* **Task item**
The number of lines in the records that include "with" is all you should give.

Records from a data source
(** `aap-client/src/stream.rs:39-56`, `Reader::next`: the loop over one buffer that
    a read returned, until it is used up. [fuel] bounds the number of frames. *)
Fixpoint drain (fuel : nat) (d : Decoder) (input : list byte) (s : Sequence) (sender : Sender) :
  list Frame * option Error * Decoder * Sequence :=
  match fuel with
  | O => ([], None, d, s)
  | S fuel =>
      if bool_decide (input = []) then ([], None, d, s)
      else match next d input s sender with
        | (Err e, d, _, s) => ([], Some e, d, s)
        | (Ok None, d, _, s) => ([], None, d, s)
        | (Ok (Some frame), d, input, s) =>
            let '(frames, error, d, s) := drain fuel d input s sender in
            (frame :: frames, error, d, s)
        end
  end.

(** Successive reads: the first failure stops the stream. *)
Fixpoint drain_chunks (d : Decoder) (chunks : list (list byte)) (s : Sequence) (sender : Sender) :
  list Frame * option Error * Decoder * Sequence :=
  match chunks with
  | [] => ([], None, d, s)
  | chunk :: rest =>
      match drain (S (length chunk)) d chunk s sender with
      | (frames, Some e, d, s) => (frames, Some e, d, s)
      | (frames, None, d, s) =>
          let '(more, error, d, s) := drain_chunks d rest s sender in
          (frames ++ more, error, d, s)
      end
  end.
End Decoder.

(** ** Well-formed decoders *)

(** The decoder between two calls. *)
Record wf (d : Decoder) : Prop := {
  wf_prefix : length (prefix d) = 5%nat;
  wf_len : match dec_header d with
           | None => (prefix_len d < 5)%nat
           | Some h => prefix_len d = 5%nat /\ wf_header h /\ len (dec_payload d) < length_ h
           end }.

Section Facts.
Context `{Base64} `{Serde}.

Lemma wf_default : wf Decoder_default.
Proof. split; cbn; [done|lia]. Qed.

(** The outcome with more unread input behind it. *)
Definition extend (o : outcome) (b : list byte) : outcome :=
  let '(r, d, i, s) := o in (r, d, i ++ b, s).
Definition advance (d : Decoder) (a : list byte) : Decoder :=
  mkDecoder (prefix d) (prefix_len d) (dec_header d) (dec_payload d ++ a) (failed d).

Lemma decode_payload_more d h a b s sender :
  len (dec_payload d) + len a < length_ h ->
  check_header s sender h = Ok tt ->
  decode_payload d h a s sender = (Ok None, advance d a, [], s)
  /\ decode_payload d h (a ++ b) s sender = decode_payload (advance d a) h b s sender.
Proof.
  intros Hl Hc. unfold decode_payload. rewrite Hc. cbn [dec_payload advance prefix prefix_len dec_header failed].
  rewrite !len_app. unfold len in *. split.
  - rewrite take_ge by lia. rewrite drop_ge by lia.
    rewrite (proj2 (Z.eqb_neq _ _)); [done|lia].
  - replace (Z.to_nat (Z.min (length_ h - (Z.of_nat (length (dec_payload d)) + Z.of_nat (length a)))
              (Z.of_nat (length b))))
      with (Z.to_nat (Z.min (length_ h - Z.of_nat (length (dec_payload d)))
              (Z.of_nat (length a) + Z.of_nat (length b))) - length a)%nat by lia.
    set (n := Z.to_nat (Z.min (length_ h - Z.of_nat (length (dec_payload d)))
              (Z.of_nat (length a) + Z.of_nat (length b)))).
    assert (length a <= n)%nat by lia.
    rewrite take_app, drop_app, !(take_ge a), !(drop_ge a) by lia. cbn [app].
    by rewrite !app_assoc, length_app, Nat2Z.inj_add, Z.add_assoc.
Qed.

Lemma decode_payload_done d h a b s sender :
  length_ h <= len (dec_payload d) + len a -> len (dec_payload d) <= length_ h ->
  decode_payload d h (a ++ b) s sender = extend (decode_payload d h a s sender) b.
Proof.
  intros Hl Hp. unfold decode_payload. destruct (check_header s sender h); [|done].
  set (n := Z.to_nat (length_ h - len (dec_payload d))).
  pose proof (len_nonneg b).
  replace (Z.to_nat (Z.min (length_ h - len (dec_payload d)) (len (a ++ b)))) with n
    by (rewrite len_app; lia).
  replace (Z.to_nat (Z.min (length_ h - len (dec_payload d)) (len a))) with n by lia.
  assert (n <= length a)%nat by (unfold len in *; lia).
  rewrite take_app_le, drop_app_le by done.
  replace (len (dec_payload d ++ take n a)) with (length_ h)
    by (rewrite len_app; unfold len in *; rewrite length_take; lia).
  rewrite Z.eqb_refl. cbn [negb].
  destruct (Frame_decode _ _); [|done]. destruct (accept _ _ _) as [[]]; done.
Qed.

* **Exercise solution**
10